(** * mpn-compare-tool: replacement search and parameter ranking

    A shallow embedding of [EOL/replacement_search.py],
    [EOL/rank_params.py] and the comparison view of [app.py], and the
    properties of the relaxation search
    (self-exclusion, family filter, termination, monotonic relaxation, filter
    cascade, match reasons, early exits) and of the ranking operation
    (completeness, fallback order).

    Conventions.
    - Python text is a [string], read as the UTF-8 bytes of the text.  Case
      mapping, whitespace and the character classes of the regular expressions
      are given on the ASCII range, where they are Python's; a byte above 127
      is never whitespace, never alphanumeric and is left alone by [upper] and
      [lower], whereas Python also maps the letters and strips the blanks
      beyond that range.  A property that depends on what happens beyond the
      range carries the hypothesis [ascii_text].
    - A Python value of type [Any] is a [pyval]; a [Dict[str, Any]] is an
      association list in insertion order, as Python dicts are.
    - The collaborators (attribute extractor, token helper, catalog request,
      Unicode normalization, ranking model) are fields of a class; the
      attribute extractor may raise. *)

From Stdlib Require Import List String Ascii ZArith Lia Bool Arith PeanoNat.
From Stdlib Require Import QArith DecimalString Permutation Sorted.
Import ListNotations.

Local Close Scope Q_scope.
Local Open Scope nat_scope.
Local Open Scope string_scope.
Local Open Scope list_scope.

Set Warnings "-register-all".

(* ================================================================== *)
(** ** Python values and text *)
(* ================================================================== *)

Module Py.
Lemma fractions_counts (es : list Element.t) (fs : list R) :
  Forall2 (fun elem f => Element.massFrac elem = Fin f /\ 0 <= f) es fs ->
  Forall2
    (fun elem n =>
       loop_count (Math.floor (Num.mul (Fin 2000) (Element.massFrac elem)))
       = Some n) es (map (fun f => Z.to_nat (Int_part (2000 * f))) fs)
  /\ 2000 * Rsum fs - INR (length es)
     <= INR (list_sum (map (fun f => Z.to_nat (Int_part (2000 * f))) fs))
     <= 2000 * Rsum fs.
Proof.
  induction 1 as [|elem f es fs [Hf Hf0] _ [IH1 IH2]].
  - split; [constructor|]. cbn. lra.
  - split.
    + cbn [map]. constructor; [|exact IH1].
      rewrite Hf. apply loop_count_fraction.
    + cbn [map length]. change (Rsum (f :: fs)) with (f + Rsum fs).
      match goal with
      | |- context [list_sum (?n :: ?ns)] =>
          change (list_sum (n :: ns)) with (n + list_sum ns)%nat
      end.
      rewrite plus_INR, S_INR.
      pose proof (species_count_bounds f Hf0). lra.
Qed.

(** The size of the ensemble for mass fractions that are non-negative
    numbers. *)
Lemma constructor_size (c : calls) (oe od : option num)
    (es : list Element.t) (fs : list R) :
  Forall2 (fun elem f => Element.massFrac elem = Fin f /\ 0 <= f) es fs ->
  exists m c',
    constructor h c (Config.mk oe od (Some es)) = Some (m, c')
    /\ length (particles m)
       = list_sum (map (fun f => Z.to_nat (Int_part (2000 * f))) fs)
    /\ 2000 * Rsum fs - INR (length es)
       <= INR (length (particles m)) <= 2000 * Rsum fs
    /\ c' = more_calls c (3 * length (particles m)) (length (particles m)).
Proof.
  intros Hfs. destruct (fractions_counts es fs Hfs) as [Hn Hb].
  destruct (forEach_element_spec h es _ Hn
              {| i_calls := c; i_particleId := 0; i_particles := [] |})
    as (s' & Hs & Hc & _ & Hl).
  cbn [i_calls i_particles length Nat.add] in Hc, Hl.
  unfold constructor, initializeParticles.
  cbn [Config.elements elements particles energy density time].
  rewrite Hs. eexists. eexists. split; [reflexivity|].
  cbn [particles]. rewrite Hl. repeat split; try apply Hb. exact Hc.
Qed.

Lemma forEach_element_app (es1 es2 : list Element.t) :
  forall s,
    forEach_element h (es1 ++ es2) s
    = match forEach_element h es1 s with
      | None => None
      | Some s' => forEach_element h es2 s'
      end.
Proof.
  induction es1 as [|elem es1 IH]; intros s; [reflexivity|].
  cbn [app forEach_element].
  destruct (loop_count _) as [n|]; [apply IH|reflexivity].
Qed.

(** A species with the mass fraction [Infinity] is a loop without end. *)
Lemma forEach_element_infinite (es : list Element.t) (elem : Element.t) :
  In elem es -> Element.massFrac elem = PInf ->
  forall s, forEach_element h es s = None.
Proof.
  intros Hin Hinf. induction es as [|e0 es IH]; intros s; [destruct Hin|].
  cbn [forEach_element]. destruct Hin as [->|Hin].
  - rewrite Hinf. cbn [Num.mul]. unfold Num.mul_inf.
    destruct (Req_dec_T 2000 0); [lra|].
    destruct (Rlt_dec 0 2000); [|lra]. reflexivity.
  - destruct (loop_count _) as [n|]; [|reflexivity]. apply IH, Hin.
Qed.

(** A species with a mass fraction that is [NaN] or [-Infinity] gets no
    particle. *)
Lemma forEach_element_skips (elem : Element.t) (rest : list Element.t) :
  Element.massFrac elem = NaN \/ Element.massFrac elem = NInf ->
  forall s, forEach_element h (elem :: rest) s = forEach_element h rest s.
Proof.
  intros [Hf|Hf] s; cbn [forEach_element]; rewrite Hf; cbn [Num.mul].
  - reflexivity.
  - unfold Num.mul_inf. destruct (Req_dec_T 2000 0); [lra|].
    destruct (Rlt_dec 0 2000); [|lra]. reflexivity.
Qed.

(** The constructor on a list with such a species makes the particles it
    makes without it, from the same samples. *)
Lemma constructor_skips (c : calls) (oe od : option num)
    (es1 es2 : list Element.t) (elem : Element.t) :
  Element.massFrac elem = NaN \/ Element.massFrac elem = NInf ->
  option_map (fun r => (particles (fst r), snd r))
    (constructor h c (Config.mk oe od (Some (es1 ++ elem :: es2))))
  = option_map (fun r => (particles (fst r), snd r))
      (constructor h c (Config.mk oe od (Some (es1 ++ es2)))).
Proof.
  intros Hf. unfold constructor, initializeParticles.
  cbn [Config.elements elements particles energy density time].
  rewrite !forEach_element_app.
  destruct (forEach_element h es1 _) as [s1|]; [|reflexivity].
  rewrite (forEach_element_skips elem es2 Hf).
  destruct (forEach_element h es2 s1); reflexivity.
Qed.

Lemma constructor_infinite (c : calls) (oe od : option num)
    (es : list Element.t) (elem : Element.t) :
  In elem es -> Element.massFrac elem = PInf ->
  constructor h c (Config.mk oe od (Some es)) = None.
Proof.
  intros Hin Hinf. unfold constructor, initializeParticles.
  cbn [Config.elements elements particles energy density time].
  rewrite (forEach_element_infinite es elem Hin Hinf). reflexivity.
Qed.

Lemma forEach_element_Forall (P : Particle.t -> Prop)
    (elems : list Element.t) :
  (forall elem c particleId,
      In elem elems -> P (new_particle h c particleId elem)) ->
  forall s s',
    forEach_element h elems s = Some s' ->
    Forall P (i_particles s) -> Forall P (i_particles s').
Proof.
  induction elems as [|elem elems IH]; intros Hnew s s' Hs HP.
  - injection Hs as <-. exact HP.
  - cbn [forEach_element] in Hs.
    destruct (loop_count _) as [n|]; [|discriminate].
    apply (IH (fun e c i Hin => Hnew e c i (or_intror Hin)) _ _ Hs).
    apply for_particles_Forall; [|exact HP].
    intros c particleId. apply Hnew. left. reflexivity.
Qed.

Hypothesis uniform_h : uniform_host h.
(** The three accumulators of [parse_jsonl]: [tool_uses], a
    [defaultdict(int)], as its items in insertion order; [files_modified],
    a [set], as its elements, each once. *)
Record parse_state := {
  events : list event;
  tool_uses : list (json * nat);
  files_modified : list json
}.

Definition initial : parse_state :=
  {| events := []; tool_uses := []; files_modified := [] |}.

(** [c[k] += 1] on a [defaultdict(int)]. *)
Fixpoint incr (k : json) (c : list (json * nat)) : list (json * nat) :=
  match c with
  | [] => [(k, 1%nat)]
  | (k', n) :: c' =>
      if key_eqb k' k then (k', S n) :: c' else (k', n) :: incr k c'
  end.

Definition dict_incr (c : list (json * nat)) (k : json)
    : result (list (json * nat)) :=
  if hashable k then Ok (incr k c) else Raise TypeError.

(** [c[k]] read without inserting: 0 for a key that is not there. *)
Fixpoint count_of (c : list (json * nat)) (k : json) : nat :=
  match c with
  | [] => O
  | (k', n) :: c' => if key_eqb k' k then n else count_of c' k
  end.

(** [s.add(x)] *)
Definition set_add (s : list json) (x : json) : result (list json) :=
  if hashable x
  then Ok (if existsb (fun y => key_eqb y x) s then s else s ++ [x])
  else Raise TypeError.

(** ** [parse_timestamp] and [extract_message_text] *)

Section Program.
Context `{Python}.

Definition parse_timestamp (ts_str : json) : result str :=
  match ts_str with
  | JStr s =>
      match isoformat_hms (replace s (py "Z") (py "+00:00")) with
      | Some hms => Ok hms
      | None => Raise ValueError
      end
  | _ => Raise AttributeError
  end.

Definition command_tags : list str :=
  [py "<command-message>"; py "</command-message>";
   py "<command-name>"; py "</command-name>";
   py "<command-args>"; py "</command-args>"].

- - - - - - -

*How to complete this task*. Taking the entries as a whole, work out how many lines contain the string "exact". Respond with only the number.

*Response to this task*. 4